[Excerpted data]

(* ===== verification/H1Encode.v ===== *)
(** * HTTP/1 message encoding ([http/h1/encoder.rs], [http/h1/codec.rs],
    [http/h1/client.rs])

    The heads of responses and requests are written into the spare capacity of
    the output buffer through raw pointers.  A pointer is an offset into the
    spare memory, and a write that leaves the spare memory is a [Panic]. *)

From Stdlib Require Import Ascii String.
From S2P Require Import Prelude Bytes HttpTypes H1Body H1Head H1HeaderMap H1Message H1Codec.

(** ** The output buffer *)

(** [bytes::BytesMut] with its spare capacity.  [reserve] makes room for at least
    [n] more bytes; [bytes_mut] gives access to the spare memory, growing a full
    buffer first; [advance_mut] appends bytes of the spare memory that were
    written.  The contents of fresh memory are arbitrary. *)
Class RawBuf (B : Type) := {
  rb_mut :: BytesMut B;
  spare : B -> list Z;
  reserve : Z -> B -> B;
  reserve_bytes n b : buf_bytes (reserve n b) = buf_bytes b;
  reserve_spare n b : n <= len (spare (reserve n b));
  bytes_mut : B -> B;
  bytes_mut_bytes b : buf_bytes (bytes_mut b) = buf_bytes b;
  bytes_mut_spare b : spare b <> [] -> spare (bytes_mut b) = spare b;
  write_spare : list Z -> B -> B;
  write_spare_bytes s b : buf_bytes (write_spare s b) = buf_bytes b;
  write_spare_spare s b : length s = length (spare b) -> spare (write_spare s b) = s;
  advance_mut : nat -> B -> B;
  advance_mut_bytes n b :
    (n <= length (spare b))%nat -> buf_bytes (advance_mut n b) = buf_bytes b ++ take n (spare b);
}.

(** ** Messages *)

(** [http/body.rs] BodySize *)
Inductive BodySize :=
  | BS_None
  | BS_Empty
  | BS_Sized (n : Z)
  | BS_Sized64 (n : Z)
  | BS_Stream.
#[export] Instance BodySize_eq_dec : EqDecision BodySize.
Proof. solve_decision. Defined.

(** [canonical_reason] of a status and [path_and_query] of a URI *)
Class H1Texts `{H1 : H1Types} := {
  canonical_reason : StatusCode -> option (list Z);
  uri_path_and_query : Uri -> option (list Z);
}.

Section Encoder.
Context `{HX : H1Texts}.

(** [http/h1/encoder.rs:37-49] MessageType: what the provided methods read of a
    message *)
Class EncMessage (T : Type) := {
  em_status : T -> option StatusCode;
  em_headers : T -> HeaderMap HeaderName HeaderValue;
  em_extra_headers : T -> option (HeaderMap HeaderName HeaderValue);
  em_camel_case : T -> bool;
  em_chunked : T -> bool;
}.

(** [http/h1/encoder.rs:241-259] MessageType for Response *)
#[export] Instance Response_EncMessage : EncMessage ResponseHead := {|
  em_status h := Some (rs_status h);
  em_headers := rs_hdrs;
  em_extra_headers h := None;
  em_camel_case h := false;
  em_chunked := ResponseHead_chunked
|}.

Context {Addr : Type}.

(** [http/message.rs] RequestHeadType *)
Inductive RequestHeadType :=
  | Owned (head : RequestHead Addr)
  | Shared (head : RequestHead Addr) (extra : option (HeaderMap HeaderName HeaderValue)).

(** [http/message.rs] RequestHeadType as AsRef::as_ref *)
Definition RequestHeadType_as_ref (h : RequestHeadType) : RequestHead Addr :=
  match h with Owned head => head | Shared head _ => head end.
(** [http/message.rs] RequestHeadType::extra_headers *)
Definition RequestHeadType_extra_headers (h : RequestHeadType) : option (HeaderMap HeaderName HeaderValue) :=
  match h with Owned _ => None | Shared _ extra => extra end.

(** [http/h1/encoder.rs:274-293] MessageType for RequestHeadType *)
#[export] Instance RequestHeadType_EncMessage : EncMessage RequestHeadType := {|
  em_status h := None;
  em_headers h := headers (RequestHeadType_as_ref h);
  em_extra_headers := RequestHeadType_extra_headers;
  em_camel_case h := RequestHead_camel_case_headers (RequestHeadType_as_ref h);
  em_chunked h := RequestHead_chunked (RequestHeadType_as_ref h)
|}.

Context `{RB : RawBuf B}.
Abbreviation Enc := (SE B IoError).

Definition put (s : list Z) : Enc () := modify (fun dst => put_slice dst s).
Definition text (s : string) : list Z := bytes_of_string s.
Definition CRLF : list Z := [CR; LF].

(** *** Status lines *)

Definition reason (h : ResponseHead) : list Z :=
  match rs_reason h with
  | Some r => r
  | None => default (text "<unknown status code>") (canonical_reason (rs_status h))
  end.

(** [http/h1/encoder.rs:261-271] Response: encode_status *)
Definition Response_encode_status (h : ResponseHead) : Enc () :=
  _ ← modify (reserve (256 + HeaderMap_len (rs_hdrs h) * 30 + len (reason h)));
  dst ← get;
  dst ← lift (write_status_line (rs_ver h) (status_as_u16 (rs_status h)) dst);
  _ ← modify (fun _ => dst);
  put (reason h).

(** [http/h1/encoder.rs:295-317] RequestHeadType: encode_status *)
Definition RequestHeadType_encode_status (h : RequestHeadType) : Enc () :=
  let head := RequestHeadType_as_ref h in
  _ ← modify (reserve (256 + HeaderMap_len (headers head) * 30));
  _ ← put (method_as_ref (method head));
  _ ← put (text " ");
  _ ← put (default (text "/") (uri_path_and_query (uri head)));
  _ ← put (text " ");
  put (match version head with
       | HTTP_09 => text "HTTP/0.9"
       | HTTP_10 => text "HTTP/1.0"
       | HTTP_11 => text "HTTP/1.1"
       | HTTP_2 => text "HTTP/2.0"
       | HTTP_3 => text "HTTP/3.0"
       end).

(** *** Header fields *)

(** [buf], [pos], [remaining] and [has_date] of [encode_headers]; [buf] is an
    offset into the spare memory. *)
Record Cur := MkCur { cu_buf : Z; cu_pos : Z; cu_remaining : Z; cu_date : bool }.
Abbreviation Wr := (SE (B * Cur) IoError).

(** [http/h1/encoder.rs] write_data, and [buf = buf.add(len)] *)
Definition write_data (value : list Z) : Wr () :=
  s ← get;
  let '(dst, cu) := s in
  pre ← lift (slice_to (spare dst) (cu_buf cu));
  post ← lift (slice_from (spare dst) (cu_buf cu + len value));
  modify (fun _ => (write_spare (pre ++ value ++ post) dst,
                    MkCur (cu_buf cu + len value) (cu_pos cu) (cu_remaining cu) (cu_date cu))).

(** [write_camel_case(k, from_raw_parts_mut(buf, k_len))], and
    [buf = buf.add(k_len)] *)
Definition write_camel (k : list Z) : Wr () :=
  s ← get;
  let '(dst, cu) := s in
  buffer ← lift (slice (spare dst) (cu_buf cu) (len k));
  name ← lift (write_camel_case k buffer);
  write_data name.

(** [http/h1/encoder.rs:168-175] Room for a line of [n] bytes *)
Definition make_room (n : Z) : Wr () :=
  s ← get;
  let '(dst, cu) := s in
  if cu_remaining cu <? n then
    _ ← lift (assert_ (cu_pos cu <=? len (spare dst)));
    let dst := advance_mut (Z.to_nat (cu_pos cu)) dst in
    let dst := reserve (n * 2) dst in
    let remaining := len (spare dst) in
    modify (fun _ => (bytes_mut dst, MkCur 0 0 remaining (cu_date cu)))
  else mret tt.

(** [http/h1/encoder.rs:163-193] One line of a header field *)
Definition write_field (camel_case : bool) (k v : list Z) : Wr () :=
  let n := len k + len v + 4 in
  _ ← make_room n;
  _ ← (if camel_case then write_camel k else write_data k);
  _ ← write_data (text ": ");
  _ ← write_data v;
  _ ← write_data CRLF;
  modify (fun s => (s.1, MkCur (cu_buf s.2) (cu_pos s.2 + n) (cu_remaining s.2 - n) (cu_date s.2))).

Fixpoint write_values (camel_case : bool) (k : list Z) (vec : list HeaderValue) : Wr () :=
  match vec with
  | [] => mret tt
  | val :: vec =>
      _ ← write_field camel_case k (value_as_ref val);
      write_values camel_case k vec
  end.

(** [http/h1/encoder.rs:152-226] The loop over the header fields *)
Fixpoint write_headers (camel_case skip_len : bool) (hs : list (HeaderName * Value HeaderValue)) : Wr () :=
  match hs with
  | [] => mret tt
  | (key, value) :: hs =>
      if decide (key = std_name CONNECTION) then write_headers camel_case skip_len hs
      else if (bool_decide (key = std_name TRANSFER_ENCODING) ||
               bool_decide (key = std_name CONTENT_LENGTH)) && skip_len
      then write_headers camel_case skip_len hs
      else
        _ ← (if decide (key = std_name DATE)
             then modify (fun s => (s.1, MkCur (cu_buf s.2) (cu_pos s.2) (cu_remaining s.2) true))
             else mret tt);
        let k := name_as_ref key in
        _ ← match value with
            | One val => write_field camel_case k (value_as_ref val)
            | Multi vec => write_values camel_case k vec
            end;
        write_headers camel_case skip_len hs
  end.

Section Headers.
Context `{EM : EncMessage T}.
(** The uninitialised scratch array of [write_content_length] and the 29 bytes of
    the current date, which [ServiceConfig] keeps *)
Context (uninit date : list Z).

(** [http/config.rs] ServiceConfig::set_date *)
Definition set_date : Enc () := put (text "date: " ++ date ++ CRLF ++ CRLF).

(** [http/h1/encoder.rs:61-78] The body size and [skip_len] that the status
    allows *)
Definition effective_length (msg : T) (length : BodySize) : BodySize * bool :=
  let skip_len := negb (bool_decide (length = BS_Stream)) in
  match em_status msg with
  | Some status =>
      let n := status_as_u16 status in
      if (n =? 204) || (n =? 100) || (n =? 102) then (BS_None, skip_len)
      else if n =? 101 then (BS_Stream, true)
      else (length, skip_len)
  | None => (length, skip_len)
  end.

(** [http/h1/encoder.rs:79-112] The line that announces the body.  The result is
    [skip_len]. *)
Definition encode_length (camel_case chunked skip_len : bool) (length : BodySize) : Enc bool :=
  match length with
  | BS_Stream =>
      if chunked then
        _ ← put (CRLF ++ (if camel_case then text "Transfer-Encoding: chunked" else text "transfer-encoding: chunked") ++ CRLF);
        mret skip_len
      else
        _ ← put CRLF;
        mret false
  | BS_Empty =>
      _ ← put (CRLF ++ (if camel_case then text "Content-Length: 0" else text "content-length: 0") ++ CRLF);
      mret skip_len
  | BS_Sized n =>
      dst ← get;
      dst ← lift (write_content_length uninit n dst);
      _ ← modify (fun _ => dst);
      mret skip_len
  | BS_Sized64 n =>
      _ ← put (CRLF ++ (if camel_case then text "Content-Length: " else text "content-length: "));
      _ ← put (decimal n);
      _ ← put CRLF;
      mret skip_len
  | BS_None =>
      _ ← put CRLF;
      mret skip_len
  end.

(** [http/h1/encoder.rs:114-132] The connection line *)
Definition connection_line (camel_case : bool) (version : Version) (ctype : ConnectionType) : list Z :=
  match ctype with
  | Upgrade => text "connection: upgrade" ++ CRLF
  | KeepAlive =>
      if before_11 version then
        (if camel_case then text "Connection: keep-alive" else text "connection: keep-alive") ++ CRLF
      else []
  | Close =>
      if before_11 version then []
      else (if camel_case then text "Connection: close" else text "connection: close") ++ CRLF
  end.

(** [http/h1/encoder.rs:134-142] The fields of the head that are not overridden,
    and the extra fields *)
Definition merged (msg : T) : list (HeaderName * Value HeaderValue) :=
  let extra := default HeaderMap_new (em_extra_headers msg) in
  List.filter (fun e => negb (contains_key (Some e.1) extra)) (inner (em_headers msg)) ++ inner extra.

(** [http/h1/encoder.rs] MessageType::encode_headers *)
Definition encode_headers (msg : T) (version : Version) (length : BodySize) (ctype : ConnectionType) : Enc () :=
  let chunked := em_chunked msg in
  let camel_case := em_camel_case msg in
  let '(length, skip_len) := effective_length msg length in
  skip_len ← encode_length camel_case chunked skip_len length;
  _ ← put (connection_line camel_case version ctype);
  dst ← get;
  let remaining := len (spare dst) in
  let dst := bytes_mut dst in
  match write_headers camel_case skip_len (merged msg) (dst, MkCur 0 0 remaining false) with
  | ((dst, cu), Ok _) =>
      _ ← lift (assert_ (cu_pos cu <=? len (spare dst)));
      _ ← modify (fun _ => advance_mut (Z.to_nat (cu_pos cu)) dst);
      if cu_date cu then put CRLF else set_date
  | ((dst, cu), Err e) => throw e
  | ((dst, cu), Panic) => panic
  end.

(** [http/h1/encoder.rs:342-360] The transfer encoding that [MessageEncoder::encode] chooses *)
Definition choose_te (msg : T) (head stream : bool) (length : BodySize) : TransferEncoding :=
  if negb head then
    match length with
    | BS_Empty => TransferEncoding.empty
    | BS_Sized n => TransferEncoding.length n
    | BS_Sized64 n => TransferEncoding.length n
    | BS_Stream =>
        if em_chunked msg && negb stream then TransferEncoding.chunked else TransferEncoding.eof
    | BS_None => TransferEncoding.empty
    end
  else TransferEncoding.empty.

(** [http/h1/encoder.rs] MessageEncoder::encode *)
Definition MessageEncoder_encode (encode_status : T -> Enc ()) (msg : T) (head stream : bool)
    (version : Version) (length : BodySize) (ctype : ConnectionType) :
    SE (TransferEncoding * B) IoError () := fun s =>
  let te := choose_te msg head stream length in
  let '(dst, r) := (_ ← encode_status msg; encode_headers msg version length ctype) s.2 in
  ((te, dst), r).
End Headers.

(** ** Codecs *)

(** The encoders of the codecs: the decoding part, the transfer encoding and the
    output. *)
Definition zoom_te {C} (c : SE (TransferEncoding * B) IoError ()) : SE (C * TransferEncoding * B) IoError () :=
  fun s => let '((te, dst), r) := c (s.1.2, s.2) in ((s.1.1, te, dst), r).

(** [http/h1/codec.rs] Codec as Encoder::encode *)
Definition Codec_encode (uninit date : list Z) (item : Message (ResponseHead * BodySize)) :
    SE (Codec * TransferEncoding * B) IoError () :=
  match item with
  | Item (res, length) =>
      c ← gets (fun s => s.1.1);
      let res := MkResponseHead (c_version c) (rs_status res) (rs_hdrs res) (rs_reason res) (rs_flags res) in
      let ctype :=
        match ResponseHead_ctype res with
        | Some ct => if decide (ct = KeepAlive) then c_ctype c else ct
        | None => c_ctype c
        end in
      _ ← modify (fun s => (MkCodec (c_payload c) (c_version c) ctype (c_flags c), s.1.2, s.2));
      zoom_te (MessageEncoder_encode uninit date Response_encode_status res
        (Flags.contains CF_HEAD (c_flags c)) (Flags.contains CF_STREAM (c_flags c))
        (c_version c) length ctype)
  | MChunk (Some bytes) => zoom_te ((fun _ => tt) <$> TransferEncoding.encode bytes)
  | MChunk None => zoom_te TransferEncoding.encode_eof
  end.

(** [http/h1/client.rs] ClientCodec as Encoder::encode *)
Definition ClientCodec_encode (uninit date : list Z) (item : Message (RequestHeadType * BodySize)) :
    SE (ClientCodecInner * TransferEncoding * B) IoError () :=
  match item with
  | Item (head, length) =>
      c ← gets (fun s => s.1.1);
      let h := RequestHeadType_as_ref head in
      let flags := Flags.set CC_HEAD (bool_decide (method h = HEAD)) (i_flags c) in
      let ctype :=
        match RequestHead_connection_type h with
        | KeepAlive => if Flags.contains CC_KEEPALIVE_ENABLED flags then KeepAlive else Close
        | Upgrade => Upgrade
        | Close => Close
        end in
      _ ← modify (fun s => (MkClientCodecInner (i_payload c) (version h) ctype flags, s.1.2, s.2));
      zoom_te (MessageEncoder_encode uninit date RequestHeadType_encode_status head
        false false (version h) length ctype)
  | MChunk (Some bytes) => zoom_te ((fun _ => tt) <$> TransferEncoding.encode bytes)
  | MChunk None => zoom_te TransferEncoding.encode_eof
  end.

End Encoder.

[/Excerpted data]

What to produce:
Wherever a line in the data above holds "Shared", copy that line.

Exercise output:
  | Shared (head : RequestHead Addr) (extra : option (HeaderMap HeaderName HeaderValue)).
  match h with Owned head => head | Shared head _ => head end.
  match h with Owned _ => None | Shared _ extra => extra end.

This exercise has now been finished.